Happy Christmas!

I woke up before dawn, like a proper baker, with a sudden yearning to make a surprise banana bread for my mom’s Christmas morning breakfast. Luckily, I had all the ingredients on hand (it’s wonderful when recipes are so uncomplicated), even the ripe bananas. It’s in the oven at the moment, we’ll see how this impromptu experiment turns out.


Banana Bread success! My mom was so surprised to wake up and find fresh banana bread coming out of the oven 😀

Banana Bread Yummies


Christmas Cookies

I was forced to keep the baking light this Christmas. My mom’s Christmas Eve roast feast is going to take a good long time to make, so I was ordered out of the kitchen this morning. Luckily, I’ve had this batch of cookie dough waiting in the freezer since I made the mix in November, so it was only a matter of slicing, rolling, and sprinkling.

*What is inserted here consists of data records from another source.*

(** * Crossword generation as constraint satisfaction: [generate.py]

    A shallow embedding of the class [CrosswordCreator] of [generate.py]
    (node consistency, arc revision, AC-3, the search heuristics, the
    backtracking search and the letter grid), followed by the properties of
    it that the specification states and further ones read off the code.

    Conventions of the embedding.
    - A Python [dict] is a [gmap], iterated in the order of [map_to_list];
      a Python [set] is a [gset], iterated in the order of [elements].
      Python iterates a dictionary in insertion order and leaves the order
      of a set unspecified; here the order decides only which words are
      tried first and which of several exceptions is met first, and
      nothing proved below depends on it.
    - A Python [str] is a [string]; [w[i]] raises [IndexError] out of range.
    - A call that may raise returns a [res]; the instance attribute
      [self.domains] is threaded explicitly, and a call that mutates it
      returns the store as it is when the call ends, also when it ends by
      raising.
    - The [while] loop of [ac3] and the recursion of [backtrack] are
      structural on a fuel argument; [ac3] and [backtrack] supply enough of
      it, whatever their input ([ac3_returns], [backtrack_returns_or_raises]).
    - The module [crossword] that [generate.py] imports is not among the
      sources: variables, the overlap lookup and the neighbour sets are
      modelled from the specification. *)

From Stdlib Require Import Floats.PrimFloat.
From Stdlib Require Numbers.Cyclic.Int63.Uint63.
From Stdlib Require Import Strings.Ascii Sorting.Sorted.
From stdpp Require Import gmap strings list fin_maps fin_sets.

(** ** Results of calls *)

Inductive exn := IndexError | KeyError | TypeError.

Inductive res (A : Type) :=
  | Ret (a : A)
  | Raise (e : exn)
  | OutOfFuel.
Arguments Ret {A} a.
Arguments Raise {A} e.
Arguments OutOfFuel {A}.

#[global] Instance res_ret : MRet res := @Ret.
#[global] Instance res_bind : MBind res := λ A B f m,
  match m with
  | Ret a => f a
  | Raise e => Raise e
  | OutOfFuel => OutOfFuel
  end.

(** ** The constraint graph *)

Inductive Direction := ACROSS | DOWN.

#[global] Instance Direction_eq_dec : EqDecision Direction.
Proof. solve_decision. Defined.

(** Modelled from the spec: the class [Variable] of the module [crossword],
    which [generate.py] imports and which is not among the sources.  A slot
    is the row and column of its first cell, an orientation and a length,
    with value equality. *)
Record Var := mkVar {
  var_i : nat;
  var_j : nat;
  var_direction : Direction;
  var_length : nat
}.

#[global] Instance Var_eq_dec : EqDecision Var.
Proof. solve_decision. Defined.

#[global] Instance Var_countable : Countable Var.
Proof.
  refine (inj_countable'
    (λ v, (var_i v, var_j v, bool_decide (var_direction v = ACROSS), var_length v))
    (λ '(i, j, b, n), mkVar i j (if b then ACROSS else DOWN) n) _).
  by intros [i j [] n].
Defined.

(** Modelled from the spec: the class [Crossword] of the module [crossword]
    as far as the solver reads it: the set of variables, the vocabulary,
    and the overlap lookup, which answers [None] (no shared cell) or a pair
    of offsets. *)
Record Crossword := mkCrossword {
  variables : gset Var;
  words : list string;
  overlaps : Var → Var → option (nat * nat)
}.

(** Modelled from the spec: [Crossword.neighbors], the variables other than
    [var] that have an overlap with it. *)
Definition neighbors (cw : Crossword) (var : Var) : gset Var :=
  filter (λ v, v ≠ var ∧ is_Some (overlaps cw v var)) (variables cw).

(** ** Stores *)

Abbreviation Domains := (gmap Var (list string)).
Abbreviation Assignment := (gmap Var string).

(** [CrosswordCreator.__init__]: every variable starts with a copy of the
    whole vocabulary. *)
Definition new_domains (cw : Crossword) : Domains :=
  gset_to_gmap (words cw) (variables cw).

(** [w[i]] *)
Definition index (w : string) (i : nat) : res Ascii.ascii :=
  match String.get i w with
  | Some c => Ret c
  | None => Raise IndexError
  end.

(** [d[v]] *)
Definition getitem {V} (d : gmap Var V) (v : Var) : res V :=
  match d !! v with
  | Some x => Ret x
  | None => Raise KeyError
  end.

(** ** Sorting by a key

    [sorted(l, key=f)] and [l.sort(key=f)]: the keys are computed first, for
    every element in order; the sort is stable and compares keys with [<]
    only. *)

Fixpoint with_keys {K A} (key : A → res K) (l : list A) : res (list (K * A)) :=
  match l with
  | [] => Ret []
  | x :: l' =>
      k ← key x;
      kl ← with_keys key l';
      Ret ((k, x) :: kl)
  end.

Fixpoint insert_by_key {K A} (lt : K → K → bool) (x : K * A) (l : list (K * A))
  : list (K * A) :=
  match l with
  | [] => [x]
  | y :: l' => if lt y.1 x.1 then y :: insert_by_key lt x l' else x :: y :: l'
  end.

Fixpoint sort_by_key {K A} (lt : K → K → bool) (l : list (K * A)) : list (K * A) :=
  match l with
  | [] => []
  | x :: l' => insert_by_key lt x (sort_by_key lt l')
  end.

Definition sorted {K A} (lt : K → K → bool) (key : A → res K) (l : list A)
  : res (list A) :=
  kl ← with_keys key l;
  Ret ((sort_by_key lt kl).*2).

I think the time spent in the freezer actually improved the flavor of the dough, these almost taste like Royal Dansk cookies 🙂

Christmas cometh 026 Christmas cometh 035
Christmas cometh 028

A feast for three

My little Cornish hens are roasting away alongside a pair of sweet potatoes. Much less involved than roasting a turkey. While I like turkey, I didn’t really want to give in to the frenzy of preparing one. This will be a different, simple sort of meal, but flavorful. Plus, it’s just me, my mom, and my gran, a whole turkey (even a small one) lasts for days when we do make one. I’ll consider one for Christmas, but I fear we may very well be having a Cuban Christmas this year–pork is not my favorite, but my dad (and the rest of my relatives) love having it when he comes over on Christmas day; my mom makes roast pork sandwiches with Cuban bread, swiss cheese, and green tomatoes, and they are indeed tasty.

I made a pair of pumpkin pies yesterday, and a bunch of pumpkin cup-pies with the extra filling that was left after the crusts had been filled; I can’t wait to have a slice of pie 🙂 it’s my favorite and this is the first time I make it all by myself. Pictures later.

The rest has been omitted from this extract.